ESHHAR, Israel — Idit Harel Segal was turning 50, and she had chosen a gift: She was going to give one of her own kidneys to a stranger.
The kindergarten teacher from northern Israel, a proud Israeli, hoped her choice would set an example of generosity in a land of perpetual conflict. She was spurred by memories of her late grandfather, a Holocaust survivor, who told her to live meaningfully, and by Jewish tradition, which holds that there’s no higher duty than saving a life.
So Segal contacted a group that links donors and recipients, launching a nine-month process to transfer her kidney to someone who needed one.
That someone turned out to be a 3-year-old Palestinian boy from the Gaza Strip.
“You don’t know me, but soon we’ll be very close because my kidney will be in your body,” Segal wrote in Hebrew to the boy, whose family asked not to be named due to the sensitivities over cooperating with Israelis. A friend translated the letter into Arabic so the family might understand. “I hope with all my heart that this surgery will succeed and you will live a long and healthy and meaningful life.”
Just after an 11-day war, “I threw away the anger and frustration and see only one thing. I see hope for peace and love,” she wrote. “And if there will be more like us, there won’t be anything to fight over.”
What unfolded over the months between Segal’s decision and the June 16 transplant caused deep rifts in the family. Her husband and the oldest of her three children, a son in his early 20s, opposed the plan. Her father stopped talking to her.
To them, Segal recalled, she was unnecessarily risking her life. The loss of three relatives in Palestinian attacks, including her father’s parents, made it even more difficult.

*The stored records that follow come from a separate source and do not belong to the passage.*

(** X6.  Every list read of the API client ([getVenues],
    [getMondayBriefs], [getVariances], [getVariancesByPeriod],
    [getGuardianFindings], [getGuardianFindingsSummary], [getBudgets],
    [getBudgetVersions], [getLabourPlans], [getLabourPlanVersions],
    [getCashSnapshots], [getCashSnapshotHistory], [getEvidenceByVenue],
    [getCandidatesByEvidence], [getPendingCandidates]) issues exactly one
    GET to its URL and nothing else, whatever the outcome.  A status
    outside 200..299 (a 404 too: only the single-record reads treat it
    apart) raises the function's fixed text followed by the status text; a
    2xx JSON object gives the collection under the function's key, or the
    empty collection ([[]], and [{}] for the findings summary) when the key
    is absent or falsy; a 2xx body that is the JSON [null] raises a
    TypeError, one that is not JSON the parser's SyntaxError; a rejected
    fetch rejects the call unchanged.  An optional filter that is
    [undefined] or the empty string adds no query to the URL. *)
Theorem list_reads_give_the_collection_or_the_status_text :
  forall (tenantId venueId recordId week periodStart periodEnd : jsstring)
         (filter : option jsstring),
    list_read server (getVenues server tenantId)
      (GET (API_BASE ++ lit "/venues/" ++ tenantId))
      (lit "Failed to fetch venues: ") (lit "venues") (VArr []) /\
    list_read server (getMondayBriefs server tenantId venueId)
      (GET (API_BASE ++ lit "/monday-briefs/" ++ tenantId ++ lit "/venue/" ++
        venueId ++ lit "/list"))
      (lit "Failed to fetch Monday briefs: ") (lit "briefs") (VArr []) /\
    list_read server (getVariances server tenantId venueId)
      (GET (API_BASE ++ lit "/variances/" ++ tenantId ++ lit "/venue/" ++
        venueId))
      (lit "Failed to fetch variances: ") (lit "variances") (VArr []) /\
    list_read server (getVariancesByPeriod server tenantId venueId periodStart
      periodEnd)
      (GET (API_BASE ++ lit "/variances/" ++ tenantId ++ lit "/venue/" ++
        venueId ++ lit "?periodStartDate=" ++ periodStart ++
        lit "&periodEndDate=" ++ periodEnd))
      (lit "Failed to fetch variances: ") (lit "variances") (VArr []) /\
    list_read server (getGuardianFindings server tenantId venueId filter)
      (GET (optional_query (API_BASE ++ lit "/guardian/" ++ tenantId ++
        lit "/venue/" ++ venueId) (lit "?weekStartDate=") filter))
      (lit "Failed to fetch Guardian findings: ") (lit "findings") (VArr []) /\
    list_read server (getGuardianFindingsSummary server tenantId)
      (GET (API_BASE ++ lit "/guardian/" ++ tenantId ++ lit "/summary"))
      (lit "Failed to fetch Guardian summary: ") (lit "summary") (VObj []) /\
    list_read server (getBudgets server tenantId venueId filter)
      (GET (optional_query (API_BASE ++ lit "/budgets/" ++ tenantId ++
        lit "/venue/" ++ venueId) (lit "?status=") filter))
      (lit "Failed to fetch budgets: ") (lit "budgets") (VArr []) /\
    list_read server (getBudgetVersions server tenantId recordId)
      (GET (API_BASE ++ lit "/budgets/" ++ tenantId ++ lit "/" ++ recordId ++
        lit "/versions"))
      (lit "Failed to fetch budget versions: ") (lit "versions") (VArr []) /\
    list_read server (getLabourPlans server tenantId venueId filter)
      (GET (optional_query (API_BASE ++ lit "/labour-plans/" ++ tenantId ++
        lit "/venue/" ++ venueId) (lit "?status=") filter))
      (lit "Failed to fetch labour plans: ") (lit "labourPlans") (VArr []) /\
    list_read server (getLabourPlanVersions server tenantId recordId)
      (GET (API_BASE ++ lit "/labour-plans/" ++ tenantId ++ lit "/" ++
        recordId ++ lit "/versions"))
      (lit "Failed to fetch labour plan versions: ") (lit "versions") (VArr []) /\
    list_read server (getCashSnapshots server tenantId venueId)
      (GET (API_BASE ++ lit "/cash-snapshots/" ++ tenantId ++ lit "/venue/" ++
        venueId))
      (lit "Failed to fetch cash snapshots: ") (lit "snapshots") (VArr []) /\
    list_read server (getCashSnapshotHistory server tenantId venueId week)
      (GET (API_BASE ++ lit "/cash-snapshots/" ++ tenantId ++ lit "/venue/" ++
        venueId ++ lit "/week/" ++ week ++ lit "/history"))
      (lit "Failed to fetch cash snapshot history: ") (lit "snapshots") (VArr []) /\
    list_read server (getEvidenceByVenue server tenantId venueId filter)
      (GET (optional_query (API_BASE ++ lit "/evidence/" ++ tenantId ++
        lit "/venue/" ++ venueId) (lit "?source=") filter))
      (lit "Failed to fetch evidence: ") (lit "evidence") (VArr []) /\
    list_read server (getCandidatesByEvidence server tenantId recordId)
      (GET (API_BASE ++ lit "/evidence/" ++ tenantId ++ lit "/" ++ recordId ++
        lit "/candidates"))
      (lit "Failed to fetch candidates: ") (lit "candidates") (VArr []) /\
    list_read server (getPendingCandidates server tenantId)
      (GET (API_BASE ++ lit "/evidence/" ++ tenantId ++
        lit "/candidates/pending"))
      (lit "Failed to fetch pending candidates: ") (lit "candidates") (VArr []).
Proof.
  intros. repeat apply conj;
    [ apply getVenues_list
    | apply getMondayBriefs_list
    | apply getVariances_list
    | apply getVariancesByPeriod_list
    | apply getGuardianFindings_list
    | apply getGuardianFindingsSummary_list
    | apply getBudgets_list
    | apply getBudgetVersions_list
    | apply getLabourPlans_list
    | apply getLabourPlanVersions_list
    | apply getCashSnapshots_list
    | apply getCashSnapshotHistory_list
    | apply getEvidenceByVenue_list
    | apply getCandidatesByEvidence_list
    | apply getPendingCandidates_list ].
Qed.

(** X7.  The success path of every single-record read
    ([getMondayBrief], [getBudget], [getConfirmedBudget], [getLabourPlan],
    [getConfirmedLabourPlan], [getCashSnapshotByWeek], [getEvidence]): on a
    2xx answer whose body is a JSON object the call returns the record under
    the function's key, and [null] when the key is absent or its value is
    falsy; one request is issued. *)
Theorem record_reads_give_the_record_or_null :
  forall (tenantId venueId recordId week : jsstring),
    record_read_success server (getMondayBrief server tenantId venueId week)
      (GET (API_BASE ++ lit "/monday-briefs/" ++ tenantId ++ lit "/venue/" ++
        venueId ++ lit "/week?weekStartDate=" ++ week))
      (lit "brief") /\
    record_read_success server (getBudget server tenantId recordId)
      (GET (API_BASE ++ lit "/budgets/" ++ tenantId ++ lit "/" ++ recordId))
      (lit "budget") /\
    record_read_success server (getConfirmedBudget server tenantId venueId)
      (GET (API_BASE ++ lit "/budgets/" ++ tenantId ++ lit "/venue/" ++
        venueId ++ lit "/confirmed"))
      (lit "budget") /\
    record_read_success server (getLabourPlan server tenantId recordId)
      (GET (API_BASE ++ lit "/labour-plans/" ++ tenantId ++ lit "/" ++
        recordId))
      (lit "labourPlan") /\
    record_read_success server (getConfirmedLabourPlan server tenantId
      venueId)
      (GET (API_BASE ++ lit "/labour-plans/" ++ tenantId ++ lit "/venue/" ++
        venueId ++ lit "/confirmed"))
      (lit "labourPlan") /\
    record_read_success server (getCashSnapshotByWeek server tenantId venueId
      week)
      (GET (API_BASE ++ lit "/cash-snapshots/" ++ tenantId ++ lit "/venue/" ++
        venueId ++ lit "/week/" ++ week))
      (lit "snapshot") /\
    record_read_success server (getEvidence server tenantId recordId)
      (GET (API_BASE ++ lit "/evidence/" ++ tenantId ++ lit "/" ++ recordId))
      (lit "evidence").
Proof.
  intros. repeat apply conj;
    [ apply getMondayBrief_success
    | apply getBudget_success
    | apply getConfirmedBudget_success
    | apply getLabourPlan_success
    | apply getConfirmedLabourPlan_success
    | apply getCashSnapshotByWeek_success
    | apply getEvidence_success ].
Qed.
(** * Scores backend: scheduling, ingest and filtered fan-out

    A shallow embedding of the backend of the scores dashboard
    (dbQueries.js, api.js, ingest.js, dailySchedule.js) and the properties
    of its filter evaluator, its ingest loop and its poll scheduler.

    Conventions of the embedding:
    - the [games] table is a list of rows in storage order;
    - an SQL [ORDER BY] promises the selected rows in ascending order of
      its keys and leaves the order of rows with equal keys to the
      database; the queries are functions that put such rows in storage
      order, which is one of the answers the database may give, and
      [Engine] states what every answer satisfies.  Nothing that is proved
      of the functions rests on the order of rows with equal keys, except
      the properties that say so;
    - a callback runs up to its next [await]; the firing of a poll job
      is a sequence of such pieces, between which other callbacks run
      ([Sched.advance]); [Sched.pollFiring] is a firing with nothing in
      between;
    - text columns are compared byte-wise ([String.leb]);
    - instants (timestamps, [Date] objects) are integers, in milliseconds;
    - storage calls do not fail; the upstream HTTP call and the
      normalisation of its payload can. *)

From Stdlib Require Import ZArith Sorting.Sorted.
From stdpp Require Import gmap strings list.

Local Open Scope string_scope.
Local Open Scope Z_scope.
Local Open Scope list_scope.

(** ** Sorting rows: [ORDER BY] *)

Section OrderBy.
Context {A : Type}.
Variable le : A -> A -> bool.

(** [place x l] puts [x] in front of the first row that is not
    smaller than it. *)
Fixpoint place (x : A) (l : list A) : list A :=
  match l with
  | [] => [x]
  | y :: l' => if le x y then x :: y :: l' else y :: place x l'
  end.

Fixpoint orderBy (l : list A) : list A :=
  match l with
  | [] => []
  | x :: l' => place x (orderBy l')
  end.

Definition le_total : Prop := forall x y, le x y = false -> le y x = true.
Definition le_trans : Prop :=
  forall x y z, le x y = true -> le y z = true -> le x z = true.

Definition ordered (l : list A) : Prop :=
  StronglySorted (fun x y => le x y = true) l.
End OrderBy.

(** Lexicographic combination of a strict comparison on the first
    component with a non-strict one on the rest. *)
Definition lexle {A B : Type} (ltA : A -> A -> bool) (leB : B -> B -> bool)
    (x y : A * B) : bool :=
  ltA x.1 y.1 || (negb (ltA y.1 x.1) && leB x.2 y.2).

(** [l.length === 0] *)
Definition isEmpty {A : Type} (l : list A) : bool :=
  match l with [] => true | _ => false end.

(** ** dbQueries.js *)

Module Store.

(** A row of the [games] table. *)
Record game := mkGame {
  league : string;
  external_game_id : string;
  link : option string;
  home_team_name : string;
  home_team_logo : option string;
  home_team_score : Z;
  away_team_name : string;
  away_team_logo : option string;
  away_team_score : Z;
  start_time : Z;
  short_detail : string;
  state : string
}.

#[global] Instance game_eq_dec : EqDecision game.
Proof. solve_decision. Defined.

Abbreviation table := (list game).

Definition excludedStates : list string := ["post"; "completed"; "final"].

(** [includes xs x] is JavaScript's [xs.includes(x)] on strings. *)
Definition includes (xs : list string) (x : string) : bool :=
  bool_decide (x ∈ xs).

(** [state != ALL(excludedStates)] *)
Definition notFinal (g : game) : bool := negb (includes excludedStates (state g)).

Definition sameKey (g h : game) : bool :=
  bool_decide (league g = league h) &&
  bool_decide (external_game_id g = external_game_id h).

(** [DELETE FROM games WHERE league IN (names)] *)
Definition clearNames (names : list string) (t : table) : table :=
  filter (fun g => league g ∉ names) t.

(** [INSERT ... ON CONFLICT (league, external_game_id) DO UPDATE]:
    the row with the same key is overwritten where it is, a row with
    a new key goes to the end. *)
Fixpoint upsertGame (g : game) (t : table) : table :=
  match t with
  | [] => [g]
  | h :: t' => if sameKey g h then g :: t' else h :: upsertGame g t'
  end.

(** [CASE WHEN state = 'in' THEN 1 ELSE 2 END] *)
Definition liveRank (g : game) : Z :=
  if bool_decide (state g = "in") then 1 else 2.

Definition allGamesKey (g : game) : Z * (string * (Z * string)) :=
  (liveRank g, (league g, (start_time g, external_game_id g))).

Definition keyLe : Z * (string * (Z * string)) -> Z * (string * (Z * string)) -> bool :=
  lexle Z.ltb (lexle String.ltb (lexle Z.ltb String.leb)).

(** [ORDER BY CASE ..., league ASC, start_time ASC, external_game_id ASC] *)
Definition allGamesLe (g h : game) : bool := keyLe (allGamesKey g) (allGamesKey h).

(** [ORDER BY start_time ASC] *)
Definition startLe (g h : game) : bool := start_time g <=? start_time h.

Definition getAllGames (t : table) : list game := orderBy allGamesLe t.

(** [SELECT * FROM games WHERE league = $1 ORDER BY start_time ASC]: the
    rows of the league by start time.  The statement names no further
    key, so the order of rows with the same start time is the choice of
    the database; here they come in storage order
    (see [Engine.answersByLeague] for what every answer satisfies). *)
Definition getGamesByLeague (leagueName : string) (t : table) : list game :=
  orderBy startLe (filter (fun g => league g = leagueName) t).

(** The rows of [getNotFinalGamesToday]: [currentDay <= start_time <
    nextDay], not final, by start time. *)
Definition getNotFinalGamesToday (currentDay nextDay : Z) (t : table) : list game :=
  orderBy startLe
    (filter (fun g => Is_true ((currentDay <=? start_time g) &&
                               (start_time g <? nextDay) && notFinal g)) t).

(** [areAllGamesFinal]: [COUNT( * )] of the rows of the league, dated
    as [currentDay], that are not final, compared with 0.  [dateOf] is
    SQL's [DATE(...)]. *)
Definition countNonFinal (dateOf : Z -> Z) (currentDay : Z) (leagueName : string)
    (t : table) : nat :=
  length (filter (fun g => league g = leagueName /\
                           dateOf (start_time g) = dateOf currentDay /\
                           Is_true (notFinal g)) t).

Definition areAllGamesFinal (dateOf : Z -> Z) (currentDay : Z) (leagueName : string)
    (t : table) : bool :=
  bool_decide (countNonFinal dateOf currentDay leagueName t = 0%nat).

End Store.

(** ** api.js: the filter evaluator *)

Module Filter.
Import Store.

Definition knownLeagues : list string :=
  ["NFL"; "NBA"; "MLB"; "NHL"; "MLS"; "NCAAF"; "NCAAB"].

(** [f.startsWith(p)] *)
Definition startsWith (p f : string) : bool := String.prefix p f.

Fixpoint dropChars (n : nat) (s : string) : string :=
  match n, s with
  | S n', String _ s' => dropChars n' s'
  | _, _ => s
  end.

(** [f.replace(p, '')]: the first occurrence of [p] is removed. *)
Fixpoint removeFirst (p f : string) : string :=
  if String.prefix p f then dropChars (String.length p) f
  else match f with
       | EmptyString => EmptyString
       | String c f' => String c (removeFirst p f')
       end.

Definition isLeagueToken (f : string) : bool := includes knownLeagues f.
Definition isStateToken (f : string) : bool := startsWith "state_" f.

Definition leagueFilters (filters : list string) : list string :=
  filter (fun f => Is_true (isLeagueToken f)) filters.

Definition stateFilters (filters : list string) : list string :=
  removeFirst "state_" <$> filter (fun f => Is_true (isStateToken f)) filters.

Definition stateMatch (sf : list string) (g : game) : bool := includes sf (state g).

(** The concatenation built by the loop over [leagueFilters]. *)
Fixpoint concatLeagues (ls : list string) (t : table) : list game :=
  match ls with
  | [] => []
  | l :: ls' => getGamesByLeague l t ++ concatLeagues ls' t
  end.

Definition getFilteredGames (filters : list string) (t : table) : list game :=
  if isEmpty filters then getAllGames t
  else
    let lf := leagueFilters filters in
    let sf := stateFilters filters in
    if negb (isEmpty lf) then
      let allFilteredGames := concatLeagues lf t in
      if negb (isEmpty sf)
      then filter (fun g => Is_true (stateMatch sf g)) allFilteredGames
      else allFilteredGames
    else if negb (isEmpty sf) then
      filter (fun g => Is_true (stateMatch sf g)) (getAllGames t)
    else getAllGames t.

End Filter.

(** ** ingest.js *)

Module Ingest.
Import Store.

(** An entry [{ name, slug }] of a batch; [slug] is [None] for the
    [null] that [getSlugForLeague] gives an unconfigured league. *)
Record leagueRef := mkLeague { name : string; slug : option string }.

(** One competitor of an upstream event: [team.shortDisplayName],
    [team.logo] and [parseInt(score, 10)] ([None] for [NaN]). *)
Record competitor := mkCompetitor {
  shortDisplayName : option string;
  logo : option string;
  score : option Z
}.

(** An upstream event.  [date] is [None] when [new Date(game.date)] is
    an invalid date, for which [toISOString] throws. *)
Record event := mkEvent {
  id : string;
  href : option string;
  competitors : list competitor;
  date : option Z;
  shortDetail : option string;
  evState : option string
}.

(** What [axios.get] does: it throws (network error, 4xx, 5xx) or
    gives a body whose [events] may be missing. *)
Inductive response :=
| HttpError
| Body (events : option (list event)).

Record upstream := mkUpstream {
  ESPN_API_URL : string;
  axios_get : string -> response
}.

(** [x || d] on a string that may be missing: the empty string is
    falsy as well. *)
Definition orString (x : option string) (d : string) : string :=
  match x with
  | Some (String c s) => String c s
  | _ => d
  end.

(** [x || null] *)
Definition orNull (x : option string) : option string :=
  match x with
  | Some (String c s) => Some (String c s)
  | _ => None
  end.

Definition scoreboardUrl (u : upstream) (l : leagueRef) : string :=
  ESPN_API_URL u +:+ "/" +:+ default "null" (slug l) +:+ "/scoreboard".
(** * useFlyToTarget: the fly-to-target animation hook

    A shallow embedding of the [useFlyToTarget] hook and of the properties
    its specification states.  The repository holds the hook twice: the
    file with [targetPosition] (also embedded in [Sandbox-demo.tsx]), which
    is the one modelled here, and an older file that names the motion
    parameters [duration] and [ease] and always aims at the centre of the
    target ([targetOfCenters]); from [onStart] on the two are the same code.

    The hook is written once, over an interface of JavaScript numbers, and
    is run at two instances:
    - [float]: IEEE-754 binary64, the numbers the JavaScript engine computes
      with; every definition is executable there;
    - [xreal]: real numbers extended with [+Infinity], [-Infinity] and
      [NaN], with exact arithmetic on the finite part (rounding, overflow
      and the sign of zero are abstracted away).  The theorems that speak of
      every point or every configuration value are stated at this instance.

    Effects are explicit: the hook runs in a state-passing monad over a
    world that holds [activeAnimationsRef.current] and the trace of the calls
    that leave the hook (console, callbacks, GSAP). *)

From Stdlib Require Import ZArith QArith Reals Lra Lia List String Bool Sorted.
From Stdlib Require PrimFloat Uint63.
Import ListNotations.
Definition fuel_types : list source :=
  [{| name := "Diesel"; factor := 2.54603; amount_range := (80, 120);
      doc_ext := ".pdf" |};
   {| name := "Petrol"; factor := 2.296; amount_range := (80, 120);
      doc_ext := ".pdf" |};
   {| name := "PNG"; factor := 2.02266; amount_range := (100, 150);
      doc_ext := ".pdf" |};
   {| name := "LPG"; factor := 1.55537; amount_range := (120, 180);
      doc_ext := ".pdf" |}].

Definition electricity : source :=
  {| name := "Electricity"; factor := 0.6727; amount_range := (40, 80);
     doc_ext := ".jpeg" |}.

(** The five sources of the generator. *)
Definition sources : list source := (fuel_types ++ [electricity])%list.

Definition years : list string := ["2025"; "2026"].

Definition email : string := "manager@gmail.com".

(** The separator of the document paths, a backslash. *)
Definition sep : string := String (ascii_of_nat 92) EmptyString.

(** <<
    def compute_total(factor, amount):
        total = factor * amount
        return f"{total:.2f}"
>>
    with a [float] factor and an [int] amount. *)
Definition compute_total (factor : float) (amount : Z) : result string :=
  a ← of_option OverflowError (Binary64.of_int amount);
  Ok (Binary64.format_2f (factor * a)%float).

(** [random.randint(a, b)]: some integer from [a] to [b]; [raw] is what
    the generator draws. *)
Definition randint (range : Z * Z) (raw : Z) : Z :=
  range.1 + raw mod (range.2 - range.1 + 1).

(** [records] and [record_id], and the number of draws so far. *)
Record progress := {
  records : list emission_record;
  next_id : Z;
  draws : nat;
}.

(** One record: the fuel records are filed under [kind = "Fuel"] and
    the electricity records under [kind = "Electricity"].
<<
    amount = random.randint(lo, hi)       # fuel["amount_range"]
    total = compute_total(fuel["factor"], amount)
    doc = f"CarbonData<sep>{unit}<sep>{year}<sep>{month_num}_{month_name}<sep>{unit}_07_{month_num}_{year}_{fuel['name']}_Fuel{fuel['doc_ext']}"
    record = [email, entry_date, month_name, unit, "Fuel", fuel["name"], f"{fuel['factor']}", str(amount), total, doc, record_id]
    record_id += 1
    records.append(record)
>> *)
Definition make_record (year unit_name month_name month_num kind : string)
  (src : source) (amount : Z) (total : string) (id : Z) : emission_record :=
  {| Main.email := email;
     entry_date := year ++ "-" ++ month_num ++ "-07";
     month := month_name;
     unit := unit_name;
     emission_category := kind;
     emission_name := name src;
     Main.factor := Binary64.repr (factor src);
     amount := pretty amount;
     total := total;
     document :=
       "CarbonData" ++ sep ++ unit_name ++ sep ++ year ++ sep ++ month_num
       ++ "_" ++ month_name ++ sep ++ unit_name ++ "_07_" ++ month_num
       ++ "_" ++ year ++ "_" ++ name src ++ "_" ++ kind ++ doc_ext src;
     record_id := id |}.

Definition emit (random : nat → Z)
  (year unit_name month_name month_num kind : string) (src : source)
  (p : progress) : result progress :=
  let amount := randint (amount_range src) (random (draws p)) in
  total ← compute_total (factor src) amount;
  Ok {| records :=
          records p
          ++ [make_record year unit_name month_name month_num kind src
                amount total (next_id p)];
        next_id := next_id p + 1;
        draws := S (draws p) |}.
(** The body of [for sale in Sale.browse(active_ids)]. *)
Definition reconcile_sale (sid : Z) : M unit :=
  s <- read_sale sid ;;
  p <- read_party (Sale.party s) ;;
  let account := Party.account_receivable p in
  acc <- lift (λ σ, collect_payment_lines σ account sid
                      (collect_invoice_lines σ s ([], 0))) ;;
  when (bool_decide (acc.1 ≠ []) && bool_decide (acc.2 = 0))
       (call (EvReconcile acc.1) (reconcile acc.1)).

(** [WizardSaleReconcile.transition_start] *)
Definition transition_start (active_ids : list Z) : M WizardState :=
  for_each (λ _ sid, reconcile_sale sid) active_ids tt ;;;
  ret StateEnd.

End Wizards.

(** ** Residual query engine

    The search builds one SQL query; its meaning is given here on the
    tables of the store, rows as lists. A comparison with [NULL] is not
    true. *)

Definition left_join {A B} (on : A → B → bool) (l : list A) (r : list B)
  : list (A * option B) :=
  l ≫= λ a, match filter (λ b, on a b) r with
             | [] => [(a, None)]
             | bs => (λ b, (a, Some b)) <$> bs
             end.

Definition inner_join {A B} (on : A → B → bool) (l : list A) (r : list B)
  : list (A * B) :=
  l ≫= λ a, (λ b, (a, b)) <$> filter (λ b, on a b) r.

Definition group_by {A} (key : A → Z) (rows : list A) : list (Z * list A) :=
  (λ k, (k, filter (λ r, key r = k) rows)) <$> remove_dups (key <$> rows).

(** [Position(',', origin)]: the place of the first comma, counted from
    1, and 0 when there is none. *)
Definition position_comma (origin : string) : nat :=
  match String.index 0 "," origin with
  | Some n => S n
  | None => 0%nat
  end.

(** [Substring(origin, n)]: the characters from the place [n], counted
    from 1. *)
Definition substring_from (n : nat) (origin : string) : string :=
  String.substring (n - 1) (String.length origin) origin.

Definition digit_of (c : Ascii.ascii) : option Z :=
  let n := Z.of_nat (Ascii.nat_of_ascii c) in
  if bool_decide (48 ≤ n ≤ 57) then Some (n - 48) else None.

(** C's [isspace]: the blanks the integer input skips. *)
Definition is_blank (c : Ascii.ascii) : bool :=
  bool_decide (Ascii.nat_of_ascii c ∈ [9; 10; 11; 12; 13; 32]%nat).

“My family was really against it. Everyone was against it. My husband, my sister, her husband. And the one who supported me the least was my father,” Segal said during a recent interview in her mountaintop home in Eshhar. “They were afraid.”
When she learned the boy’s identity, she kept the details to herself for months.
“I told no one,” Segal recalled. “I told myself if the reaction to the kidney donation is so harsh, so obviously the fact that a Palestinian boy is getting it will make it even harsher.”
Israel has maintained a tight blockade over Gaza since Hamas, an Islamic militant group that opposes Israel’s existence, seized control of the area in 2007.
The bitter enemies have fought four wars since then, and few Gazans are allowed to enter Israel. With Gaza’s health care system ravaged by years of conflict and the blockade, Israel grants entry permits to small numbers of medical patients in need of serious treatments on humanitarian grounds.
Matnat Chaim, a nongovernmental organization in Jerusalem, coordinated the exchange, said the group’s chief executive, Sharona Sherman.
The case of the Gaza boy was complicated. To speed up the process, his father, who was not a match for his son, was told by the hospital that if he were to donate a kidney to an Israeli recipient, the boy would “immediately go to the top of the list,” Sherman said.
On the same day his son received a new kidney, the father donated one of his own — to a 25-year-old Israeli mother of two.
In some countries, reciprocity is not permitted because it raises the question of whether the donor has been coerced. The whole ethic of organ donation is based on the principle that the donors should give of their own free will and get nothing in return.
In Israel, the father’s donation is seen as an incentive to increase the pool of donors.
For Segal, the gift that had sparked such conflict in her family accomplished more than she hoped. Her kidney has helped save the boy’s life, generated a second donation and established new links between members of perpetually warring groups in one of the world’s most intractable conflicts. She said she visited the boy on the eve of his surgery and maintains contact with his parents.
Segal said she honored her grandfather in a way that helps her cope with the grief of his death five years ago. The donation was an act of autonomy, she said, and she never wavered. And eventually her family came around — a gift, perhaps, in itself.
She said her husband understands better now, as do her children. And on the eve of Segal’s surgery, her father called.
“I don’t remember what he said because he was crying,” Segal said. Then, she told him that her kidney was going to a Palestinian boy.
For a moment, there was silence. And then her father spoke.
“Well,” he said, “he needs life, also.”